Yukagawa wanted to be a military contractor and got a chance to fulfill this dream after his wife died of cancer, he became bankrupt and attempted to take his life. He flew to Syria where he met Goto in April 2014, reports the Irish Times.

They became friends and Yukagawa asked the journalist to go with him in June to Iraq so he would learn how to operate as a military contractor in a conflict area. Goto told Reuters that Yukagawa was clueless and needed an experienced guide, so he accepted the latter's invitation.


After one month, Goto returned to Japan, and Yukagawa was kidnapped in August.

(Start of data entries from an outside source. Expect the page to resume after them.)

(** * buzzit: crawler core and content extractor

    A shallow embedding of [backend/core/crawler/main.py],
    [backend/core/extractor.py] and the crawl cache of [backend/main.py],
    and the properties of the written specification proved (or refuted) on
    it.

    Conventions of the embedding:
    - a Python [str] is a list of Unicode code points ([str]); [len] is
      [length], slicing is [firstn]/[skipn]; the UTF-8 size of a text is
      [utf8_len];
    - [Optional[T]] is [option T]; a call that may raise returns a [result];
    - a parsed document (what [BeautifulSoup(html, "lxml")] hands to the code)
      is a tree of [node]s; tags inside it are addressed by their path from
      the root, so that ancestors stay reachable as they are in bs4;
    - the classes of characters ([\d], [str.isdigit], [str.isspace]), the
      digits that [int] reads and the case mapping of [str.lower] are those
      of CPython 3.11, whose tables are those of Unicode 14.0.0. *)

From Stdlib Require Import String Ascii List NArith ZArith Lia Bool.
Import ListNotations.

Set Implicit Arguments.

(* ================================================================= *)
(** ** Exceptions *)

Inductive exn : Type :=
| ValueError       (* urllib.parse on a malformed authority, int on a text
                      that is no numeral or is too long *)
| DecodeError      (* UnicodeDecodeError, LookupError of a codec *)
| TransportError   (* httpx / curl_cffi failures *)
| OtherError.

Inductive result (A : Type) : Type :=
| Ok (a : A)
| Raise (e : exn).
Arguments Ok {A} a.
Arguments Raise {A} e.

Definition bind {A B} (m : result A) (k : A -> result B) : result B :=
  match m with
  | Ok a => k a
  | Raise e => Raise e
  end.

Declare Scope result_scope.
Delimit Scope result_scope with result.
Notation "x <- m ;; k" := (bind m (fun x => k))
  (at level 61, m at next level, right associativity) : result_scope.
Open Scope result_scope.

(* ================================================================= *)
(** ** Python strings *)

Module PyStr.

Abbreviation codepoint := N (only parsing).
Definition str := list codepoint.

(** Decoding of the UTF-8 bytes of a literal of this file into code points. *)
Fixpoint utf8_decode (bs : list N) : str :=
  match bs with
  | [] => []
  | b :: r =>
      if (b <? 0x80)%N then b :: utf8_decode r
      else if (b <? 0xE0)%N then
        match r with
        | c1 :: r1 => ((b mod 0x20) * 0x40 + c1 mod 0x40)%N :: utf8_decode r1
        | [] => [0xFFFD%N]
        end
      else if (b <? 0xF0)%N then
        match r with
        | c1 :: c2 :: r2 =>
            ((b mod 0x10) * 0x1000 + (c1 mod 0x40) * 0x40 + c2 mod 0x40)%N
              :: utf8_decode r2
        | _ => [0xFFFD%N]
        end
      else
        match r with
        | c1 :: c2 :: c3 :: r3 =>
            ((b mod 0x08) * 0x40000 + (c1 mod 0x40) * 0x1000
             + (c2 mod 0x40) * 0x40 + c3 mod 0x40)%N :: utf8_decode r3
        | _ => [0xFFFD%N]
        end
  end.

Definition u (s : string) : str :=
  utf8_decode (map N_of_ascii (list_ascii_of_string s)).
Arguments u s%_string.

(** Number of bytes of a code point, and of a text, in UTF-8. *)
Definition utf8_width (c : codepoint) : N :=
  if (c <? 0x80)%N then 1
  else if (c <? 0x800)%N then 2
  else if (c <? 0x10000)%N then 3 else 4.

Definition utf8_len (s : str) : N :=
  fold_right (fun c n => (utf8_width c + n)%N) 0%N s.

Fixpoint str_eqb (a b : str) : bool :=
  match a, b with
  | [], [] => true
  | c :: a', d :: b' => (c =? d)%N && str_eqb a' b'
  | _, _ => false
  end.

(** [s.startswith(p)] *)
Fixpoint startswith (s p : str) {struct p} : bool :=
  match p, s with
  | [], _ => true
  | c :: p', d :: s' => (c =? d)%N && startswith s' p'
  | _ :: _, [] => false
  end.

(** [s.startswith((p1, p2, ...))] *)
Definition startswith_any (s : str) (ps : list str) : bool :=
  existsb (startswith s) ps.

(** [s.endswith(p)] *)
Definition endswith (s p : str) : bool := startswith (rev s) (rev p).

(** [sub in s] *)
Fixpoint contains (s sub : str) : bool :=
  startswith s sub ||
  match s with
  | [] => false
  | _ :: s' => contains s' sub
  end.

(** [x in l] for a list (or tuple, or set) of strings *)
Definition mem (x : str) (l : list str) : bool := existsb (str_eqb x) l.

(** [any(p in s for p in ps)] *)
Definition contains_any (s : str) (ps : list str) : bool :=
  existsb (contains s) ps.

(** [c] lies in one of the ranges, the bounds included. *)
Definition in_ranges (ranges : list (N * N)) (c : codepoint) : bool :=
  existsb (fun r => (fst r <=? c)%N && (c <=? snd r)%N) ranges.

Definition is_upper (c : codepoint) : bool := (0x41 <=? c)%N && (c <=? 0x5A)%N.
Definition lower_char (c : codepoint) : codepoint :=
  if is_upper c then (c + 0x20)%N else c.

(** The lower-case mapping of the characters beyond ASCII, as runs
    [(first, last, step, image of first)]: every [step]-th character from
    [first] to [last] is mapped, at the same distance from the image of
    [first]. *)
Definition lower_runs : list (N * N * N * N) :=
  [
   (0xC0, 0xD6, 1, 0xE0); (0xD8, 0xDE, 1, 0xF8); (0x100, 0x12E, 2, 0x101);
   (0x132, 0x136, 2, 0x133); (0x139, 0x147, 2, 0x13A);
   (0x14A, 0x176, 2, 0x14B); (0x178, 0x178, 1, 0xFF);
   (0x179, 0x17D, 2, 0x17A); (0x181, 0x181, 1, 0x253);
   (0x182, 0x184, 2, 0x183); (0x186, 0x186, 1, 0x254);
   (0x187, 0x187, 1, 0x188); (0x189, 0x18A, 1, 0x256);
   (0x18B, 0x18B, 1, 0x18C); (0x18E, 0x18E, 1, 0x1DD);
   (0x18F, 0x18F, 1, 0x259); (0x190, 0x190, 1, 0x25B);
   (0x191, 0x191, 1, 0x192); (0x193, 0x193, 1, 0x260);
   (0x194, 0x194, 1, 0x263); (0x196, 0x196, 1, 0x269);
   (0x197, 0x197, 1, 0x268); (0x198, 0x198, 1, 0x199);
   (0x19C, 0x19C, 1, 0x26F); (0x19D, 0x19D, 1, 0x272);
   (0x19F, 0x19F, 1, 0x275); (0x1A0, 0x1A4, 2, 0x1A1);
   (0x1A6, 0x1A6, 1, 0x280); (0x1A7, 0x1A7, 1, 0x1A8);
   (0x1A9, 0x1A9, 1, 0x283); (0x1AC, 0x1AC, 1, 0x1AD);
   (0x1AE, 0x1AE, 1, 0x288); (0x1AF, 0x1AF, 1, 0x1B0);
   (0x1B1, 0x1B2, 1, 0x28A); (0x1B3, 0x1B5, 2, 0x1B4);
   (0x1B7, 0x1B7, 1, 0x292); (0x1B8, 0x1B8, 1, 0x1B9);
   (0x1BC, 0x1BC, 1, 0x1BD); (0x1C4, 0x1C4, 1, 0x1C6);
   (0x1C5, 0x1C5, 1, 0x1C6); (0x1C7, 0x1C7, 1, 0x1C9);
   (0x1C8, 0x1C8, 1, 0x1C9); (0x1CA, 0x1CA, 1, 0x1CC);
   (0x1CB, 0x1DB, 2, 0x1CC); (0x1DE, 0x1EE, 2, 0x1DF);
   (0x1F1, 0x1F1, 1, 0x1F3); (0x1F2, 0x1F4, 2, 0x1F3);
   (0x1F6, 0x1F6, 1, 0x195); (0x1F7, 0x1F7, 1, 0x1BF);
   (0x1F8, 0x21E, 2, 0x1F9); (0x220, 0x220, 1, 0x19E);
   (0x222, 0x232, 2, 0x223); (0x23A, 0x23A, 1, 0x2C65);
   (0x23B, 0x23B, 1, 0x23C); (0x23D, 0x23D, 1, 0x19A);
   (0x23E, 0x23E, 1, 0x2C66); (0x241, 0x241, 1, 0x242);
   (0x243, 0x243, 1, 0x180); (0x244, 0x244, 1, 0x289);
   (0x245, 0x245, 1, 0x28C); (0x246, 0x24E, 2, 0x247);
   (0x370, 0x372, 2, 0x371); (0x376, 0x376, 1, 0x377);
   (0x37F, 0x37F, 1, 0x3F3); (0x386, 0x386, 1, 0x3AC);
   (0x388, 0x38A, 1, 0x3AD); (0x38C, 0x38C, 1, 0x3CC);
   (0x38E, 0x38F, 1, 0x3CD); (0x391, 0x3A1, 1, 0x3B1);
   (0x3A3, 0x3AB, 1, 0x3C3); (0x3CF, 0x3CF, 1, 0x3D7);
   (0x3D8, 0x3EE, 2, 0x3D9); (0x3F4, 0x3F4, 1, 0x3B8);
   (0x3F7, 0x3F7, 1, 0x3F8); (0x3F9, 0x3F9, 1, 0x3F2);
   (0x3FA, 0x3FA, 1, 0x3FB); (0x3FD, 0x3FF, 1, 0x37B);
   (0x400, 0x40F, 1, 0x450); (0x410, 0x42F, 1, 0x430);
   (0x460, 0x480, 2, 0x461); (0x48A, 0x4BE, 2, 0x48B);
   (0x4C0, 0x4C0, 1, 0x4CF); (0x4C1, 0x4CD, 2, 0x4C2);
   (0x4D0, 0x52E, 2, 0x4D1); (0x531, 0x556, 1, 0x561);
   (0x10A0, 0x10C5, 1, 0x2D00); (0x10C7, 0x10C7, 1, 0x2D27);
   (0x10CD, 0x10CD, 1, 0x2D2D); (0x13A0, 0x13EF, 1, 0xAB70);
   (0x13F0, 0x13F5, 1, 0x13F8); (0x1C90, 0x1CBA, 1, 0x10D0);
   (0x1CBD, 0x1CBF, 1, 0x10FD); (0x1E00, 0x1E94, 2, 0x1E01);
   (0x1E9E, 0x1E9E, 1, 0xDF); (0x1EA0, 0x1EFE, 2, 0x1EA1);
   (0x1F08, 0x1F0F, 1, 0x1F00); (0x1F18, 0x1F1D, 1, 0x1F10);
   (0x1F28, 0x1F2F, 1, 0x1F20); (0x1F38, 0x1F3F, 1, 0x1F30);
   (0x1F48, 0x1F4D, 1, 0x1F40); (0x1F59, 0x1F5F, 2, 0x1F51);
   (0x1F68, 0x1F6F, 1, 0x1F60); (0x1F88, 0x1F8F, 1, 0x1F80);
   (0x1F98, 0x1F9F, 1, 0x1F90); (0x1FA8, 0x1FAF, 1, 0x1FA0);
   (0x1FB8, 0x1FB9, 1, 0x1FB0); (0x1FBA, 0x1FBB, 1, 0x1F70);
   (0x1FBC, 0x1FBC, 1, 0x1FB3); (0x1FC8, 0x1FCB, 1, 0x1F72);
   (0x1FCC, 0x1FCC, 1, 0x1FC3); (0x1FD8, 0x1FD9, 1, 0x1FD0);
   (0x1FDA, 0x1FDB, 1, 0x1F76); (0x1FE8, 0x1FE9, 1, 0x1FE0);
   (0x1FEA, 0x1FEB, 1, 0x1F7A); (0x1FEC, 0x1FEC, 1, 0x1FE5);
   (0x1FF8, 0x1FF9, 1, 0x1F78); (0x1FFA, 0x1FFB, 1, 0x1F7C);
   (0x1FFC, 0x1FFC, 1, 0x1FF3); (0x2126, 0x2126, 1, 0x3C9);
   (0x212A, 0x212A, 1, 0x6B); (0x212B, 0x212B, 1, 0xE5);
   (0x2132, 0x2132, 1, 0x214E); (0x2160, 0x216F, 1, 0x2170);
   (0x2183, 0x2183, 1, 0x2184); (0x24B6, 0x24CF, 1, 0x24D0);
   (0x2C00, 0x2C2F, 1, 0x2C30); (0x2C60, 0x2C60, 1, 0x2C61);
   (0x2C62, 0x2C62, 1, 0x26B); (0x2C63, 0x2C63, 1, 0x1D7D);
   (0x2C64, 0x2C64, 1, 0x27D); (0x2C67, 0x2C6B, 2, 0x2C68);
   (0x2C6D, 0x2C6D, 1, 0x251); (0x2C6E, 0x2C6E, 1, 0x271);
   (0x2C6F, 0x2C6F, 1, 0x250); (0x2C70, 0x2C70, 1, 0x252);
   (0x2C72, 0x2C72, 1, 0x2C73); (0x2C75, 0x2C75, 1, 0x2C76);
   (0x2C7E, 0x2C7F, 1, 0x23F); (0x2C80, 0x2CE2, 2, 0x2C81);
   (0x2CEB, 0x2CED, 2, 0x2CEC); (0x2CF2, 0x2CF2, 1, 0x2CF3);
   (0xA640, 0xA66C, 2, 0xA641); (0xA680, 0xA69A, 2, 0xA681);
   (0xA722, 0xA72E, 2, 0xA723); (0xA732, 0xA76E, 2, 0xA733);
   (0xA779, 0xA77B, 2, 0xA77A); (0xA77D, 0xA77D, 1, 0x1D79);
   (0xA77E, 0xA786, 2, 0xA77F); (0xA78B, 0xA78B, 1, 0xA78C);
   (0xA78D, 0xA78D, 1, 0x265); (0xA790, 0xA792, 2, 0xA791);
   (0xA796, 0xA7A8, 2, 0xA797); (0xA7AA, 0xA7AA, 1, 0x266);
   (0xA7AB, 0xA7AB, 1, 0x25C); (0xA7AC, 0xA7AC, 1, 0x261);
   (0xA7AD, 0xA7AD, 1, 0x26C); (0xA7AE, 0xA7AE, 1, 0x26A);
   (0xA7B0, 0xA7B0, 1, 0x29E); (0xA7B1, 0xA7B1, 1, 0x287);
   (0xA7B2, 0xA7B2, 1, 0x29D); (0xA7B3, 0xA7B3, 1, 0xAB53);
   (0xA7B4, 0xA7C2, 2, 0xA7B5); (0xA7C4, 0xA7C4, 1, 0xA794);
   (0xA7C5, 0xA7C5, 1, 0x282); (0xA7C6, 0xA7C6, 1, 0x1D8E);
   (0xA7C7, 0xA7C9, 2, 0xA7C8); (0xA7D0, 0xA7D0, 1, 0xA7D1);
   (0xA7D6, 0xA7D8, 2, 0xA7D7); (0xA7F5, 0xA7F5, 1, 0xA7F6);
   (0xFF21, 0xFF3A, 1, 0xFF41); (0x10400, 0x10427, 1, 0x10428);
   (0x104B0, 0x104D3, 1, 0x104D8); (0x10570, 0x10594, 2, 0x10597);
   (0x10571, 0x1057A, 1, 0x10598); (0x1057D, 0x1058A, 1, 0x105A4);
   (0x1058D, 0x10592, 1, 0x105B4); (0x10595, 0x10595, 1, 0x105BC);
   (0x10C80, 0x10CB2, 1, 0x10CC0); (0x118A0, 0x118BF, 1, 0x118C0);
   (0x16E40, 0x16E5F, 1, 0x16E60); (0x1E900, 0x1E921, 1, 0x1E922)]%N.

Definition in_run (c : codepoint) (r : N * N * N * N) : bool :=
  let '(first, last, step, _) := r in
  (first <=? c)%N && (c <=? last)%N && ((c - first) mod step =? 0)%N.

(** The lower-case form of a character that has a simple one: the letters
    [A] to [Z] within ASCII, the table beyond. *)
Definition lower_code (c : codepoint) : codepoint :=
  if (c <? 0x80)%N then lower_char c
  else match find (in_run c) lower_runs with
       | Some (first, _, _, image) => (image + (c - first))%N
       | None => c
       end.

(** The full lower-case form: that of U+0130 has two characters. *)
Definition lower_full (c : codepoint) : str :=
  if (c =? 0x130)%N then [0x69; 0x307]%N else [lower_code c].

(** The properties [Cased] and [Case_Ignorable]. *)
Definition cased_ranges : list (N * N) :=
  [
   (0x41, 0x5A); (0x61, 0x7A); (0xAA, 0xAA); (0xB5, 0xB5); (0xBA, 0xBA);
   (0xC0, 0xD6); (0xD8, 0xF6); (0xF8, 0x1BA); (0x1BC, 0x1BF);
   (0x1C4, 0x293); (0x295, 0x2B8); (0x2C0, 0x2C1); (0x2E0, 0x2E4);
   (0x345, 0x345); (0x370, 0x373); (0x376, 0x377); (0x37A, 0x37D);
   (0x37F, 0x37F); (0x386, 0x386); (0x388, 0x38A); (0x38C, 0x38C);
   (0x38E, 0x3A1); (0x3A3, 0x3F5); (0x3F7, 0x481); (0x48A, 0x52F);
   (0x531, 0x556); (0x560, 0x588); (0x10A0, 0x10C5); (0x10C7, 0x10C7);
   (0x10CD, 0x10CD); (0x10D0, 0x10FA); (0x10FD, 0x10FF); (0x13A0, 0x13F5);
   (0x13F8, 0x13FD); (0x1C80, 0x1C88); (0x1C90, 0x1CBA); (0x1CBD, 0x1CBF);
   (0x1D00, 0x1DBF); (0x1E00, 0x1F15); (0x1F18, 0x1F1D); (0x1F20, 0x1F45);
   (0x1F48, 0x1F4D); (0x1F50, 0x1F57); (0x1F59, 0x1F59); (0x1F5B, 0x1F5B);
   (0x1F5D, 0x1F5D); (0x1F5F, 0x1F7D); (0x1F80, 0x1FB4); (0x1FB6, 0x1FBC);
   (0x1FBE, 0x1FBE); (0x1FC2, 0x1FC4); (0x1FC6, 0x1FCC); (0x1FD0, 0x1FD3);
   (0x1FD6, 0x1FDB); (0x1FE0, 0x1FEC); (0x1FF2, 0x1FF4); (0x1FF6, 0x1FFC);
   (0x2071, 0x2071); (0x207F, 0x207F); (0x2090, 0x209C); (0x2102, 0x2102);
   (0x2107, 0x2107); (0x210A, 0x2113); (0x2115, 0x2115); (0x2119, 0x211D);
   (0x2124, 0x2124); (0x2126, 0x2126); (0x2128, 0x2128); (0x212A, 0x212D);
   (0x212F, 0x2134); (0x2139, 0x2139); (0x213C, 0x213F); (0x2145, 0x2149);
   (0x214E, 0x214E); (0x2160, 0x217F); (0x2183, 0x2184); (0x24B6, 0x24E9);
   (0x2C00, 0x2CE4); (0x2CEB, 0x2CEE); (0x2CF2, 0x2CF3); (0x2D00, 0x2D25);
   (0x2D27, 0x2D27); (0x2D2D, 0x2D2D); (0xA640, 0xA66D); (0xA680, 0xA69D);
   (0xA722, 0xA787); (0xA78B, 0xA78E); (0xA790, 0xA7CA); (0xA7D0, 0xA7D1);
   (0xA7D3, 0xA7D3); (0xA7D5, 0xA7D9); (0xA7F5, 0xA7F6); (0xA7F8, 0xA7FA);
   (0xAB30, 0xAB5A); (0xAB5C, 0xAB68); (0xAB70, 0xABBF); (0xFB00, 0xFB06);
   (0xFB13, 0xFB17); (0xFF21, 0xFF3A); (0xFF41, 0xFF5A);
   (0x10400, 0x1044F); (0x104B0, 0x104D3); (0x104D8, 0x104FB);
   (0x10570, 0x1057A); (0x1057C, 0x1058A); (0x1058C, 0x10592);
   (0x10594, 0x10595); (0x10597, 0x105A1); (0x105A3, 0x105B1);
   (0x105B3, 0x105B9); (0x105BB, 0x105BC); (0x10780, 0x10780);
   (0x10783, 0x10785); (0x10787, 0x107B0); (0x107B2, 0x107BA);
   (0x10C80, 0x10CB2); (0x10CC0, 0x10CF2); (0x118A0, 0x118DF);
   (0x16E40, 0x16E7F); (0x1D400, 0x1D454); (0x1D456, 0x1D49C);
   (0x1D49E, 0x1D49F); (0x1D4A2, 0x1D4A2); (0x1D4A5, 0x1D4A6);
   (0x1D4A9, 0x1D4AC); (0x1D4AE, 0x1D4B9); (0x1D4BB, 0x1D4BB);
   (0x1D4BD, 0x1D4C3); (0x1D4C5, 0x1D505); (0x1D507, 0x1D50A);
   (0x1D50D, 0x1D514); (0x1D516, 0x1D51C); (0x1D51E, 0x1D539);
   (0x1D53B, 0x1D53E); (0x1D540, 0x1D544); (0x1D546, 0x1D546);
   (0x1D54A, 0x1D550); (0x1D552, 0x1D6A5); (0x1D6A8, 0x1D6C0);
   (0x1D6C2, 0x1D6DA); (0x1D6DC, 0x1D6FA); (0x1D6FC, 0x1D714);
   (0x1D716, 0x1D734); (0x1D736, 0x1D74E); (0x1D750, 0x1D76E);
   (0x1D770, 0x1D788); (0x1D78A, 0x1D7A8); (0x1D7AA, 0x1D7C2);
   (0x1D7C4, 0x1D7CB); (0x1DF00, 0x1DF09); (0x1DF0B, 0x1DF1E);
   (0x1E900, 0x1E943); (0x1F130, 0x1F149); (0x1F150, 0x1F169);
   (0x1F170, 0x1F189)]%N.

When he heard of what happened, Goto went back to Iraq to seek help from local friends on how he could help find Yukagawa.

He left Tokyo, bound for Istanbul and from there went to Syria. He emailed friends on October 25 that he had crossed the border and was safe. From there, he was last heard on his way to Raqqa, the capital of the Islamic State.

Amid attempts of the Japanese government to reach ISIS to negotiate for the release of Togo and Yakagawa, an academic has offered to go to the Middle East to deal with the ISIS.

Tokyo said it would consider the offer by Islamic law expert Ko Nakata, who is also a former professor at the Doshisha University in Kyoto just to spare Goto and Yukagawa from the sharp knife of jihadi John.